Farmers’ experience and knowledge can play a crucial role in preventing lameness issues in agreement with previous studies .
As can be seen in Fig 1, the most prevalent clinical conditions are non-infectious, according to hoof disorders in dairy cattle under field conditions . Excluding rare cases of foreign-body perforation of an accidental nature (2%), the most frequent pathologies are abnormal claw growth and tiloma, which account for 60% of the total.
The calculated percentage frequencies were based on the total number of detected pathologies.
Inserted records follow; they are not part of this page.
(** C2.  When [download_new_highlights] returns, what it returns are the
    identifiers of the delta of the specification, in order: the
    candidates whose identifier is not among the known ones and no other;
    and the items it had the provider download, the highlights it
    announced and the log entries it wrote are those of the delta, in the
    same order. *)
Theorem download_new_highlights_delta (target_profile : Profile.t)
        (timestamp : text) (s s' : state) (ids : list Z) :
  download_new_highlights target_profile timestamp s = (Ok ids, s') ->
  let known := downloaded_highlights_list (self s) in
  let candidates := get_highlights (remote s) (Profile.userid target_profile) in
  let delta := reconciler_delta_spec known candidates in
  let u := profile_username (self s) in
  ids = map Highlight.unique_id delta
  /\ (forall h, In h delta
                <-> In h candidates /\ ~ In (Highlight.unique_id h) known)
  /\ exists evs,
      events s' = events s ++ evs
      /\ downloads_into (highlights_dir u) evs
         = flat_map Highlight.get_items delta
      /\ new_highlight_logs evs
         = map (fun h => (Highlight.title h, Highlight.itemcount h)) delta
      /\ length (dumps_to (metadata_file u) evs) = length delta.
Proof.
  intros Hrun known candidates delta u.
  unfold download_new_highlights in Hrun. cbv zeta in Hrun.
  erewrite bind_ok in Hrun by reflexivity.
  erewrite bind_ok in Hrun by reflexivity.
  apply download_new_highlights_loop in Hrun
    as (Hids & _ & _ & evs & Hev & Hdown & Hlog & Hd).
  split; [exact Hids|]. split; [|eauto].
  intros h. unfold delta, reconciler_delta_spec.
  rewrite filter_In. unfold is_new.
  rewrite negb_true_iff, bool_decide_eq_false, list_elem_of_In. reflexivity.
Qed.

Lemma download_new_highlights_delta_witness :
  [102] = map Highlight.unique_id (reconciler_delta_spec [101] [ex_h1; ex_h2])
  /\ (forall h, In h (reconciler_delta_spec [101] [ex_h1; ex_h2])
                <-> In h [ex_h1; ex_h2] /\ ~ In (Highlight.unique_id h) [101])
  /\ exists evs,
      events (snd (download_new_highlights ex_profile ex_time ex_known_h1))
      = events ex_known_h1 ++ evs
      /\ downloads_into (highlights_dir ex_user) evs
         = flat_map Highlight.get_items
             (reconciler_delta_spec [101] [ex_h1; ex_h2])
      /\ new_highlight_logs evs
         = map (fun h => (Highlight.title h, Highlight.itemcount h))
             (reconciler_delta_spec [101] [ex_h1; ex_h2])
      /\ length (dumps_to (metadata_file ex_user) evs)
         = length (reconciler_delta_spec [101] [ex_h1; ex_h2]).
Proof.
  refine (download_new_highlights_delta ex_profile ex_time ex_known_h1
            (snd (download_new_highlights ex_profile ex_time ex_known_h1))
            [102] _).
  vm_compute. reflexivity.
Defined.

(** ** C4: stories are not deduplicated *)

Lemma stories_metadata_keys (story : Story.t) (stories : list pyval) :
  NoDup (map fst (stories_metadata story stories)).
Proof.
  cbn [stories_metadata map fst].
  refine (bool_decide_unpack _ _). vm_compute. exact I.
Qed.

Lemma download_new_stories_loop (timestamp : text) (stories : list Story.t) :
  forall s s',
    for_each stories tt
      (fun _ story =>
         emit (EvLogInfo (LogNewStory (Story.latest_media_utc story))) >>
         download_stories_with_metadata story timestamp) s
    = (Ok tt, s') ->
    let u := profile_username (self s) in
    self s' = self s /\ remote s' = remote s
    /\ exists logs,
        Forall2 (logs_story timestamp) stories logs
        /\ events s' = events s ++ concat (zip_with (story_events u) stories logs).
Proof.
  induction stories as [|story stories IH]; intros s s' Hrun.
  - cbn in Hrun. inversion Hrun; subst. cbn. repeat split.
    exists []. split; [constructor|]. cbn. now rewrite app_nil_r.
  - cbn [for_each] in Hrun. rewrite !bind_assoc in Hrun.
    erewrite bind_ok in Hrun by reflexivity.
    unfold bind at 1 in Hrun.
    destruct (download_stories_with_metadata story timestamp _)
      as [[[]|e] s1] eqn:Hdl; [|discriminate].
    rewrite download_stories_with_metadata_eq in Hdl.
    apply update_metadata_file_ok in Hdl
      as (old & md & md' & _ & _ & Hmerge & ->).
    cbn [self with_events emit snd remote events] in *.
    apply IH in Hrun as (Hself & Hrem & logs & Hlogs & Hev).
    cbn [self remote events] in *.
    split; [assumption|]. split; [assumption|].
    exists (md' :: logs). split.
    + constructor; [|assumption].
      apply merge_metadata_entry in Hmerge as (entry & Hentry & Hkeys);
        [|apply stories_metadata_keys].
      exists entry. split; assumption.
    + rewrite Hev. cbn [zip_with concat]. unfold story_events at 2.
      cbn [app]. rewrite <- !app_assoc. reflexivity.
Qed.

Lemma update_metadata_file_with_stories_list (category_key : text)
      (new_metadata : pydict) (timestamp : text) (l : list text) (s : state) :
  update_metadata_file category_key new_metadata timestamp
    (with_stories_list l s)
  = (fst (update_metadata_file category_key new_metadata timestamp s),
     with_stories_list l
       (snd (update_metadata_file category_key new_metadata timestamp s))).
Proof.
  rewrite !update_metadata_file_eq. cbv zeta.
  cbn [with_stories_list with_self self fs set_downloaded_stories_list
         profile_username].
  destruct (lookup_node _ _) as [[|old]|]; try reflexivity.
  destruct (json_loads old) as [metadata|]; [|reflexivity].
  destruct (merge_metadata _ _ _ _) as [metadata'|]; reflexivity.
Qed.

Lemma for_each_commutes {A B} (T : state -> state) (body : B -> A -> M B)
      (l : list A) :
  (forall acc x s,
     body acc x (T s) = (fst (body acc x s), T (snd (body acc x s)))) ->
  forall acc s,
    for_each l acc body (T s)
    = (fst (for_each l acc body s), T (snd (for_each l acc body s))).
Proof.
  intros Hstep. induction l as [|x l IH]; intros acc s; [reflexivity|].
  cbn [for_each]. unfold bind. rewrite Hstep.
  destruct (body acc x s) as [[a|e] s1]; cbn [fst snd]; [apply IH|reflexivity].
Qed.

Lemma download_new_stories_eq (target_profile : Profile.t) (timestamp : text)
      (s : state) :
  download_new_stories target_profile timestamp s
  = match for_each (get_stories (remote s) [Profile.userid target_profile]) tt
            (fun _ story =>
               emit (EvLogInfo (LogNewStory (Story.latest_media_utc story))) >>
               download_stories_with_metadata story timestamp) s with
    | (Ok _, s1) => (Ok [], s1)
    | (Raise e, s1) => (Raise e, s1)
    end.
Proof.
  unfold download_new_stories. cbv zeta. mstep. mstep. reflexivity.
Qed.

Lemma download_new_stories_with_stories_list (target_profile : Profile.t)
      (timestamp : text) (l : list text) (s : state) :
  download_new_stories target_profile timestamp (with_stories_list l s)
  = (fst (download_new_stories target_profile timestamp s),
     with_stories_list l
       (snd (download_new_stories target_profile timestamp s))).
Proof.
  rewrite !download_new_stories_eq.
  change (remote (with_stories_list l s)) with (remote s).
  rewrite (for_each_commutes (with_stories_list l)).
  - destruct (for_each _ _ _ s) as [[[]|e] s1]; reflexivity.
  - intros [] story s0. unfold bind, emit.
    rewrite !download_stories_with_metadata_eq.
    apply (update_metadata_file_with_stories_list _ _ _ l
             (with_events _ (with_events _ s0))).
Qed.

(** C4.  When [download_new_stories] returns, every story the provider
    enumerated was announced, had each of its items downloaded into the
    stories directory and had its metadata written into the log under
    [stories] and the run's timestamp, in the order of enumeration; and
    the call does the same whatever the downloaded-stories id list
    holds. *)
Theorem download_new_stories_all (target_profile : Profile.t)
        (timestamp : text) (s s' : state) (r : list text) :
  download_new_stories target_profile timestamp s = (Ok r, s') ->
  let u := profile_username (self s) in
  let stories := get_stories (remote s) [Profile.userid target_profile] in
  (exists logs,
     Forall2 (logs_story timestamp) stories logs
     /\ events s' = events s ++ concat (zip_with (story_events u) stories logs)
     /\ downloads_into (stories_dir u)
          (concat (zip_with (story_events u) stories logs))
        = flat_map Story.get_items stories)
  /\ (forall l,
        download_new_stories target_profile timestamp (with_stories_list l s)
        = (Ok r, with_stories_list l s')).
Proof.
  intros Hrun u stories. split.
  - rewrite download_new_stories_eq in Hrun. fold stories in Hrun.
    destruct (for_each stories tt _ s) as [[[]|e] s1] eqn:Hloop;
      [|discriminate].
    inversion Hrun; subst r s1. clear Hrun.
    apply download_new_stories_loop in Hloop as (_ & _ & logs & Hlogs & Hev).
    exists logs. split; [assumption|]. split; [assumption|].
    fold u. clear Hev. induction Hlogs as [|story log stories' logs' _ _ IH].
    + reflexivity.
    + cbn [zip_with concat flat_map]. unfold story_events at 1.
      change (EvLogInfo ?m :: ?a ++ ?b) with ([EvLogInfo m] ++ a ++ b).
      rewrite !downloads_into_app, downloads_into_items, IH.
      cbn. now rewrite app_nil_r.
  - intros l. rewrite download_new_stories_with_stories_list, Hrun.
    reflexivity.
Qed.

Lemma download_new_stories_all_witness :
  (exists logs,
     Forall2 (logs_story ex_time) [ex_story] logs
     /\ events (snd (download_new_stories ex_profile ex_time ex_story_known))
        = events ex_story_known
            ++ concat (zip_with (story_events ex_user) [ex_story] logs)
     /\ downloads_into (stories_dir ex_user)
          (concat (zip_with (story_events ex_user) [ex_story] logs))
        = flat_map Story.get_items [ex_story])
  /\ (forall l,
        download_new_stories ex_profile ex_time
          (with_stories_list l ex_story_known)
        = (Ok [],
           with_stories_list l
             (snd (download_new_stories ex_profile ex_time ex_story_known)))).
Proof.
  refine (download_new_stories_all ex_profile ex_time ex_story_known
            (snd (download_new_stories ex_profile ex_time ex_story_known))
            [] _).
  vm_compute. reflexivity.
Defined.

(** ** C1: highlights across runs *)

Lemma triple_put_self (P Q : state -> Prop) (E : state -> Prop)
      (m : InstagramMonitor) :
  (forall s, P s -> Q (with_self m s)) ->
  triple P (put_self m) (fun _ => Q) E.
Proof. intros H s Hs. cbn. auto. Qed.

Lemma init_knows_nothing (u : string) :
  triple (fun _ => True) (init u) (fun _ => knows u []) (knows u []).
Proof.
  unfold init.
  eapply triple_bind.
  { apply (triple_put_self _ (knows u [])). intros s _. split; reflexivity. }
  intros []. eapply triple_bind.
  { unfold setup_dirs.
    apply (triple_bind_username _ u); [intros s Hs; apply Hs|].
    eapply triple_bind.
    - apply triple_makedirs. intros s f Hs _. exact Hs.
    - intros []. apply triple_makedirs. intros s f Hs _. exact Hs. }
  intros []. unfold setup_metadata_file.
  apply (triple_bind_username _ u); [intros s Hs; apply Hs|].
  apply (triple_bind _ _ _ (fun _ => knows u [])).
  { intros s Hs. exact Hs. }
  intros present. cbv beta. destruct (negb present).
  - apply triple_json_dump_to. intros s Hs. exact Hs.
  - apply triple_ret. auto.
Qed.

Lemma setup_knows (u : string) (l : list Z) :
  triple (knows u l) setup (fun _ => knows u l) (knows u l).
Proof.
  unfold setup.
  apply (triple_bind_username _ u); [intros s Hs; apply Hs|].
  eapply triple_bind.
  { apply triple_makedirs. intros s f Hs _. exact Hs. }
  intros []. unfold load_data.
  apply (triple_bind_username _ u); [intros s Hs; apply Hs|].
  eapply triple_bind; [apply triple_load_json|]. intros v1. cbv beta.
  apply (triple_pre _ (knows u l)); [tauto|].
  eapply triple_bind;
    [apply (triple_modify_self _ (knows u l)); intros s Hs; exact Hs|].
  intros [].
  eapply triple_bind; [apply triple_load_json|]. intros v2. cbv beta.
  apply (triple_pre _ (knows u l)); [tauto|].
  eapply triple_bind;
    [apply (triple_modify_self _ (knows u l)); intros s Hs; exact Hs|].
  intros [].
  eapply triple_bind; [apply triple_load_json|]. intros v3. cbv beta.
  apply (triple_pre _ (knows u l)); [tauto|].
  apply triple_modify_self. intros s Hs. exact Hs.
Qed.

(** Whatever the disk holds, a newly built object reaches the highlight
    phase of its run knowing no highlight: nothing that [__init__] and
    [setup] do assigns [downloaded_highlights_list]. *)
Lemma fresh_instance_knows_nothing (u : string) (s : state) :
  downloaded_highlights_list (self (snd ((init u >> setup) s))) = [].
Proof.
  assert (H : triple (fun _ => True) (init u >> setup)
                (fun _ => knows u []) (knows u [])).
  { eapply triple_bind; [apply init_knows_nothing|].
    intros []. apply setup_knows. }
  specialize (H s I).
  destruct ((init u >> setup) s) as [[[]|e] s1]; apply H.
Qed.

Lemma reconciler_delta_spec_nil (candidates : list Highlight.t) :
  reconciler_delta_spec [] candidates = candidates.
Proof.
  unfold reconciler_delta_spec.
  induction candidates as [|h l IH]; [reflexivity|].
  cbn [List.filter]. unfold is_new at 1.
  rewrite bool_decide_eq_false_2 by apply not_elem_of_nil.
  cbn [negb]. now rewrite IH.
Qed.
Our study found that herds with farmers who have a low concern for foot health have a significantly higher incidence of recurrences. The choice of professionals who performs the therapy is linked to the farmer’s sensitivity, with therapies performed by a veterinarian being more effective and causing fewer recurrences than those performed by breeders or podiatrists. Satisfaction levels were also higher following therapies performed by a veterinarian (Table 5). These findings emphasize the importance of the professional figure in foot health and highlight the economic losses incurred by farmers due to foot pathologies . The presence of these diseases generates an average weight loss per animal of 90 kg, with the farmer estimating an economic loss of 105 euros per animal. Considering an average number of animals of 63 with a prevalence of 60.87%, the farmers estimated an average annual farm loss of 4026,55€. These results are slightly lower, but consistent with the scientific evidence. The cost per lameness case in cattle was recently estimated in the United States using dynamic programming to be $177.62, ranging from $120.70 to $216.07 per case depending on the specific type of lameness . Veterinarians seem to play a pivotal role in diagnosing and choosing the appropriate therapy, which can have a significant impact on the economic sustainability of the farm.
This study emphasizes the importance of knowledge regarding foot diseases in the cow-calf line for the management of extensive farming systems. The study found a strong association between breed, country of origin of animals, and lameness issues in cows. Farmers should genetically select animals facing extensive breeding and rougher environments and evaluate the origin of bulls used for breeding when selecting cows to avoid lameness issues. The study also found that the farmer’s age and experience could play a crucial role in preventing lameness issues. No association was found between feed ration and disease incidence and recurrence. Furthermore, poor effect of solil on podalic diseases and recurrences was found. Continuous research and monitoring of cow-calf line management and health is needed to improve animal welfare, productivity, and profitability.